Alam also says that once they started investigations, some authors quickly asked to withdraw their papers. Some sent raw data in unreadable formats or without labels. In all these cases, journal editors say they’re not sure whether it’s correct to withdraw such articles, or to do something else — and are hoping for guidance on this from COPE. Bik has pointed out that some journals have already allowed authors to withdraw papers without stating the reason for retraction.

COPE says it will update its existing guidance on how journals should deal with systematic manipulation of the publication process, and is also creating a task force of editors from its membership to determine how the organization can provide better support on the issue.

Path forwards
Publishers say that they are limited in what they can do to share information between journals because even titles within the same stable are editorially independent of one another. They’re wary of sharing information between titles or publishers about an author that could be defamatory, and data-protection rules hinder the sharing of authors’ personal data.

Once fraudsters know they can get a paper into a particular title, they might continue to publish there, which could be why some journals seem to be more affected than others.
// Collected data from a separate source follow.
(** * cryptag/backend: tag creation and row population

    A shallow embedding of [backend/backend.go]: the batch creation of
    TagPairs by concurrent goroutines ([CreateTagsFromPlain]), single tag
    creation ([NewTagPair], [CreateTag]) and the preparation of a row for
    storage ([PopulateRowBeforeSave]).

    Shared state (the backend, the system's random source, the log) is
    threaded explicitly through a [World].  The goroutines of
    [CreateTagsFromPlain] are small state machines that advance one call to
    an external capability at a time; a schedule (a list of goroutine
    indices) fixes the interleaving. *)

From Stdlib Require Import ZArith String Ascii List Lia.
From stdpp Require Import base list strings.

Local Open Scope string_scope.
Local Open Scope list_scope.
Local Open Scope nat_scope.

(** ** Data model *)

(** Go's [[]byte]; keys ([*[32]byte]) and nonces are byte sequences too. *)
Definition bytes : Type := list Byte.byte.

(** Go [error] values.  Every [fmt.Errorf] site of the file is a constructor,
    errors coming out of a capability (crypto, storage) are [ErrExternal];
    [Error] renders the message the Go value carries. *)
Inductive error : Type :=
| ErrExternal (msg : string)
| ErrSavingTagPair (name : string) (cause : error)
| ErrFromCreateTags (cause : error)
| ErrMissingTagPair (plain : string)
| ErrEncrypting (cause : error).

Fixpoint Error (e : error) : string :=
  match e with
  | ErrExternal msg => msg
  | ErrSavingTagPair name cause =>
      "Error saving tag pair to backend " +:+ name +:+ ": " +:+ Error cause
  | ErrFromCreateTags cause =>
      "Error from CreateNewTagsFromPlain: " +:+ Error cause
  | ErrMissingTagPair plain =>
      "No corresponding TagPair found for plain tag `" +:+ plain +:+ "`"
  | ErrEncrypting cause => "Error encrypting data: " +:+ Error cause
  end.
Lemma balance_only_lowered_by_withdraw_witness :
  let s := step Flush (step (Stop 1500) (step (Tick 1000)
             (step (MulaiMining 0) (initDash 0)))) in
  let s' := step (Tick 0) (step (MulaiMining 1000) (initDash 0)) in
  (balance (wallet s) <= balance (wallet (step Flush s)))%Q /\
  (balance (wallet s)
   <= balance (wallet (step (KlaimSekarang 90000000 90000000) s)))%Q /\
  (balance (wallet (step Flush s')) < balance (wallet s'))%Q.
Proof.
  split; [|split].
  - apply (proj1 (balance_only_lowered_by_withdraw
                    (step Flush (step (Stop 1500) (step (Tick 1000)
                       (step (MulaiMining 0) (initDash 0))))))).
    + vm_compute. discriminate.
    + discriminate.
  - apply (proj1 (balance_only_lowered_by_withdraw
                    (step Flush (step (Stop 1500) (step (Tick 1000)
                       (step (MulaiMining 0) (initDash 0))))))).
    + vm_compute. discriminate.
    + discriminate.
  - apply (proj2 (proj2 (balance_only_lowered_by_withdraw
                           (step (Tick 0) (step (MulaiMining 1000)
                              (initDash 0)))))).
    reflexivity.
Defined.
One journal, the European Review for Medical and Pharmacological Sciences, has retracted 186 articles since January 2020, most of them flagged by Bik and Smut Clyde. “We were shocked by these investigations,” says one of its editors in chief, Antonio Gasbarrini.

Many journals are starting to employ analysts to try to spot problems in manuscripts as they come in. Graf, for instance, says that last year Wiley employed and trained 11 people to try to spot manipulated images across 24 journals — focusing on the papers most likely to be published. It hopes to expand the programme to more titles.
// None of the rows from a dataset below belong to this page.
(** X20: what the modal shows after a recalculation and what is saved
    agree on the taxable amount: every saved voucher is the voucher that
    the save path makes of the extracted data of one of the files, and
    the subtotal recalculated from that data is the totalTaxableAmount of
    the voucher; they agree on CGST and SGST too when, for every line,
    the rate of the edit path is the rate of the save path. *)
Theorem recalculation_agrees_with_save (dateHost : DateHost.t)
  (files : list MassUploadFile.t) (vs : list SalesPurchaseVoucher.t)
  (v : SalesPurchaseVoucher.t) :
  handleSave ledgers stockItems companyDetails dateHost files = Ok vs ->
  In v vs ->
  exists f data,
    In f files /\ MassUploadFile.extractedData f = Some data /\
    toVoucher ledgers stockItems companyDetails dateHost f data = Ok v /\
    let r := recalculateInvoiceData ledgers stockItems companyDetails data
               (ExtractedInvoiceData.sellerName data) in
    ExtractedInvoiceData.subtotal r == SalesPurchaseVoucher.totalTaxableAmount v /\
    ((forall l, In l (orEmpty (ExtractedInvoiceData.lineItems data)) ->
                gstRateOnEdit stockItems (ExtractedLineItem.itemDescription l)
                == gstRateOnSave stockItems (ExtractedLineItem.itemDescription l)) ->
     ExtractedInvoiceData.cgstAmount r == SalesPurchaseVoucher.totalCgst v /\
     ExtractedInvoiceData.sgstAmount r == SalesPurchaseVoucher.totalSgst v).
Proof.
  intros H Hv.
  destruct (handleSave_origin ledgers stockItems companyDetails dateHost _ _ _ H Hv)
    as (f & data & Hf & _ & D & E).
  exists f, data. split; [exact Hf |]. split; [exact D |]. split; [exact E |].
  apply toVoucher_ok in E. destruct E as (_ & _ & In' & Items & Tt & Tc & Ts & _).
  destruct (fold_addItem (SalesPurchaseVoucher.items v) (mkTotals 0 0 0 0 0))
    as (A & B & C & _).
  rewrite <- Tt in A. rewrite <- Tc in B. rewrite <- Ts in C. simpl in A, B, C.
  destruct (recalculateInvoiceData_spec ledgers stockItems companyDetails data
              (ExtractedInvoiceData.sellerName data)) as (_ & Sub & _ & I & J).
  cbn zeta in *. rewrite <- In' in I, J.
  set (lines := orEmpty (ExtractedInvoiceData.lineItems data)) in *.
  assert (Et : Qsum (List.map lineAmount lines)
               == Qsum (List.map VoucherItem.taxableAmount (SalesPurchaseVoucher.items v))).
  { rewrite Items, map_map. apply Qsum_ext. intros l _. reflexivity. }
  split; [rewrite Sub, A, Et; lra |].
  intros Rates.
  destruct (SalesPurchaseVoucher.isInterState v) eqn:Inter.
  - destruct (I eq_refl) as [Ic Is]. rewrite Ic, Is, B, C, Items, !map_map.
    cbn [toVoucherItem VoucherItem.cgstAmount VoucherItem.sgstAmount].
    assert (Z : Qsum (List.map (fun _ : ExtractedLineItem.t => 0) lines) == 0)
      by (clear; induction lines; simpl; lra).
    rewrite Z. split; lra.
  - destruct (J eq_refl) as [Jc Js].
    assert (Gc : Qsum (List.map (halfTaxOnEdit stockItems) lines)
                 == Qsum (List.map VoucherItem.cgstAmount (SalesPurchaseVoucher.items v))).
    { rewrite Items, map_map. apply Qsum_ext. intros l Hl.
      unfold halfTaxOnEdit, lineAmount. simpl. apply half_tax_agree. now apply Rates. }
    assert (Gs : Qsum (List.map (halfTaxOnEdit stockItems) lines)
                 == Qsum (List.map VoucherItem.sgstAmount (SalesPurchaseVoucher.items v))).
    { rewrite Items, map_map. apply Qsum_ext. intros l Hl.
      unfold halfTaxOnEdit, lineAmount. simpl. apply half_tax_agree. now apply Rates. }
    rewrite Jc, Js, B, C. split; lra.
Qed.

(** X21: recalculation settles at its second application.  The
    totalAmount of one recalculation is built from the cgstAmount and
    sgstAmount it was given, not from those it computes; recalculating
    the result once more gives a record whose totalAmount is its
    subtotal + cgstAmount + sgstAmount, and that record is a fixed point:
    a third recalculation returns it unchanged. *)
Theorem recalculation_settles_at_second (data : ExtractedInvoiceData.t)
  (sellerName : string) :
  let recalc := fun d => recalculateInvoiceData ledgers stockItems companyDetails d
                           sellerName in
  let r1 := recalc data in
  let r2 := recalc r1 in
  ExtractedInvoiceData.totalAmount r1
  = ExtractedInvoiceData.subtotal r1 + ExtractedInvoiceData.cgstAmount data
    + ExtractedInvoiceData.sgstAmount data /\
  ExtractedInvoiceData.totalAmount r2
  = ExtractedInvoiceData.subtotal r2 + ExtractedInvoiceData.cgstAmount r2
    + ExtractedInvoiceData.sgstAmount r2 /\
  ExtractedInvoiceData.subtotal r2 = ExtractedInvoiceData.subtotal r1 /\
  ExtractedInvoiceData.cgstAmount r2 = ExtractedInvoiceData.cgstAmount r1 /\
  ExtractedInvoiceData.sgstAmount r2 = ExtractedInvoiceData.sgstAmount r1 /\
  recalc r2 = r2.
Proof.
  cbn zeta. unfold recalculateInvoiceData. cbn zeta.
  cbn [ExtractedInvoiceData.lineItems ExtractedInvoiceData.subtotal
       ExtractedInvoiceData.totalAmount ExtractedInvoiceData.cgstAmount
       ExtractedInvoiceData.sgstAmount ExtractedInvoiceData.sellerName
       ExtractedInvoiceData.invoiceNumber ExtractedInvoiceData.invoiceDate].
  repeat split; reflexivity.
Qed.

Lemma length_replaceAt {A} (i : nat) (x : A) (l : list A) :
  List.length (replaceAt i x l) = List.length l.
Proof.
  revert i. induction l as [| y r IH]; intros i; destruct i; simpl;
    try reflexivity. now rewrite IH.
Qed.

Lemma mapExn_Forall2 {A B} (f : A -> Exn B) (l : list A) (bs : list B) :
  mapExn f l = Ok bs -> Forall2 (fun a b => f a = Ok b) l bs.
Proof.
  revert bs. induction l as [| a r IH]; intros bs; simpl.
  - intros H. injection H as <-. constructor.
  - destruct (f a) as [b |] eqn:E; cbn [bindExn]; [| discriminate].
    destruct (mapExn f r) as [bs0 |]; cbn [bindExn]; [| discriminate].
    intros H. injection H as <-. constructor; auto.
Qed.

Lemma editLineItem_keeps (itemIndex : nat) (patch : LineItemPatch)
  (f f' : MassUploadFile.t) :
  editLineItem ledgers stockItems companyDetails itemIndex patch f = Ok f' ->
  sameFileAndLines f f'.
Proof.
  unfold editLineItem, sameFileAndLines, lineCount.
  destruct (MassUploadFile.extractedData f) as [data |] eqn:D.
  - destruct (ExtractedInvoiceData.lineItems data) as [lines |] eqn:L; [| discriminate].
    destruct (nth_error lines itemIndex) as [item |].
    + intros H. injection H as <-. simpl. rewrite L. simpl.
      now rewrite length_replaceAt.
    + intros H. injection H as <-. now rewrite D.
  - intros H. injection H as <-. now rewrite D.
Qed.

(** X22: a line-item edit at the index of a line, when it goes through,
    returns the same files in the same order: every file keeps its id,
    its file, its status, its error and its number of lines, and a file
    of another id is returned as it is. *)
Theorem line_item_edit_keeps_the_files (fileId' : string) (itemIndex : nat)
  (patch : LineItemPatch) (prevFiles files' : list MassUploadFile.t) :
  indexOfALine fileId' itemIndex prevFiles ->
  handleLineItemChange ledgers stockItems companyDetails fileId' itemIndex patch
    prevFiles = Ok files' ->
  Forall2 (fun f f' => sameFileAndLines f f' /\
                       (MassUploadFile.id f <> fileId' -> f' = f))
    prevFiles files'.
Proof.
  intros _ H. unfold handleLineItemChange in H. apply mapExn_Forall2 in H.
  induction H as [| f f' r r' E Fr IH]; constructor; [| exact IH].
  destruct (String.eqb (MassUploadFile.id f) fileId') eqn:I.
  - split; [now apply (editLineItem_keeps itemIndex patch) |].
    apply String.eqb_eq in I. intros N. now destruct N.
  - injection E as <-. split; [| reflexivity]. unfold sameFileAndLines. auto.
Qed.

(** X23: a line-item edit throws a TypeError, and so changes no file,
    when a file of the given id holds extracted data without the
    lineItems field, which recalculateInvoiceData tolerates: it treats
    the invoice as one without lines (subtotal, cgstAmount and
    sgstAmount 0). *)
Theorem line_item_edit_throws_without_lines (fileId' : string) (itemIndex : nat)
  (patch : LineItemPatch) (prevFiles : list MassUploadFile.t)
  (f : MassUploadFile.t) (data : ExtractedInvoiceData.t) :
  In f prevFiles -> MassUploadFile.id f = fileId' ->
  MassUploadFile.extractedData f = Some data ->
  ExtractedInvoiceData.lineItems data = None ->
  handleLineItemChange ledgers stockItems companyDetails fileId' itemIndex patch
    prevFiles = Throw (ErrorObj TypeError "lineItems is not iterable") /\
  recalculateInvoiceData ledgers stockItems companyDetails data
    (ExtractedInvoiceData.sellerName data)
  = ExtractedInvoiceData.mk (ExtractedInvoiceData.sellerName data)
      (ExtractedInvoiceData.invoiceNumber data) (ExtractedInvoiceData.invoiceDate data)
      0 0 0
      (0 + ExtractedInvoiceData.cgstAmount data + ExtractedInvoiceData.sgstAmount data)
      None.
Proof.
  intros Hf I D L. split.
  - unfold handleLineItemChange. apply mapExn_throws.
    + intros a e' _. destruct (String.eqb (MassUploadFile.id a) fileId'); [| discriminate].
      unfold editLineItem. destruct (MassUploadFile.extractedData a) as [d |];
        [| discriminate].
      destruct (ExtractedInvoiceData.lineItems d) as [ls |]; [| congruence].
      destruct (nth_error ls itemIndex); discriminate.
    + exists f. split; [exact Hf |]. rewrite I, String.eqb_refl.
      unfold editLineItem. now rewrite D, L.
  - unfold recalculateInvoiceData. rewrite L. reflexivity.
Qed.

End EditFacts.

Section EditExamples.
Import Spec MassUploadModal Sample.

(** Scenario A: the subtotal shown after a recalculation is the taxable
    amount saved. *)
Lemma recalculation_agrees_with_save_scenario_A :
  exists v,
    handleSave [acme] [widget] company isoDates [fileA] = Ok [v] /\
    ExtractedInvoiceData.subtotal
      (recalculateInvoiceData [acme] [widget] company (extracted "2025-03-01" [twoWidgets])
         "acme")
    == SalesPurchaseVoucher.totalTaxableAmount v.
Proof.
  eexists. split; [vm_compute; reflexivity |].
  destruct (recalculation_agrees_with_save [acme] [widget] company isoDates [fileA]
              _ _ eq_refl (or_introl eq_refl)) as (f & data & Hf & D & _ & S & _).
  destruct Hf as [<- | []]. injection D as <-. exact S.
Defined.

(** The quantity of the printed invoice set to 3: still one file, "e.png-1",
    with one line. *)
Lemma line_item_edit_keeps_the_printed_file :
  exists f',
    handleLineItemChange [acme] [widget] company "e.png-1" 0 (SetQuantity 3) [fileToEdit]
    = Ok [f'] /\
    MassUploadFile.id f' = "e.png-1" /\ lineCount f' = Some 1%nat.
Proof.
  eexists. split; [vm_compute; reflexivity |].
  assert (R : indexOfALine "e.png-1" 0 [fileToEdit]).
  { intros f d ls [<- | []] _ D L. injection D as <-. injection L as <-. simpl. lia. }
  assert (F := line_item_edit_keeps_the_files [acme] [widget] company "e.png-1" 0
                 (SetQuantity 3) [fileToEdit] _ R eq_refl).
  inversion F as [| ? ? ? ? [(I & _ & _ & _ & C) _] _]. split; [exact I | exact C].
Defined.

(** A response without lineItems cannot be edited line by line. *)
Lemma line_item_edit_throws_on_file_without_lines :
  handleLineItemChange [acme] [widget] company "n.png-1" 0 (SetQuantity 3)
    [fileToEdit; fileNoLines]
  = Throw (ErrorObj TypeError "lineItems is not iterable").
Proof.
  apply (line_item_edit_throws_without_lines [acme] [widget] company "n.png-1" 0
           (SetQuantity 3) [fileToEdit; fileNoLines] fileNoLines
           (ExtractedInvoiceData.mk "acme" "INV-8" "2025-03-02" 0 0 0 0 None)).
  - right. left. reflexivity.
  - reflexivity.
  - reflexivity.
  - reflexivity.
Defined.

End EditExamples.

(* ===================================================================== *)
(** * Stock reports: examples; and the payload of a data URL              *)
(* ===================================================================== *)

Section StockExamples.
Import Spec ReportsPage Sample.

(** Master list "Rice", "Widget": the rows come in that order. *)
Lemma stock_rows_follow_rice_and_widget :
  exists rows,
    stockSummaryData [purchaseWidgets; saleWidgets] [rice; widget] StockSummary
    = Some rows /\
    List.map StockSummaryRow.name rows = ["Rice"; "Widget"].
Proof.
  eexists. split; [vm_compute; reflexivity |].
  apply (stock_rows_follow_master_list [purchaseWidgets; saleWidgets] [rice; widget]).
  - repeat constructor; simpl; intuition discriminate.
  - repeat constructor; discriminate.
  - reflexivity.
Defined.


End StockExamples.

Section DataUrlFacts.
Import Spec GeminiService.

Lemma splitOn_cons (sep : ascii) (s : string) :
  exists x xs, splitOn sep s = x :: xs.
Proof.
  induction s as [| c r (x & xs & E)]; simpl; [eauto |].
  destruct (Ascii.eqb c sep); [eauto |]. rewrite E. eauto.
Qed.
Publishers would like to automate some of this screening process. Many have teamed up with research groups to develop software that could detect duplicated images across published papers, and, last May, an industry group formed to try to set standards for these checks. Software is improving but isn’t yet capable of looking through many papers on a massive scale, says IJsbrand Jan Aalbersberg, the head of research integrity at Elsevier, who chairs the group. To do this would also require a giant shared database of images that publishers could check for duplication between papers. That will come when software can handle it, Aalbersberg predicts.

Suzanne Farley, Springer Nature’s research-integrity director, based in London, says she thinks that there will be a fall in the proportion of paper-mill submissions. “The paper mills are aware that publishers are getting better at detecting their submissions, and potential paper-mill customers are aware that there are now more serious consequences of using the services,” she says. (Nature’s news team is editorially independent of its publisher.) In the meantime, Farley says, there will be more retractions and expressions of concern. “We are committed to cleaning house,” she says.

But Christopher worries that an arms race could develop if fraudsters get better at avoiding obvious mistakes. One preprint posted to bioRxiv last year6, for instance, suggested that artificial intelligence techniques could generate fake western blots that were indistinguishable from real ones. “I’m really worried about the sophistication going up,” she says.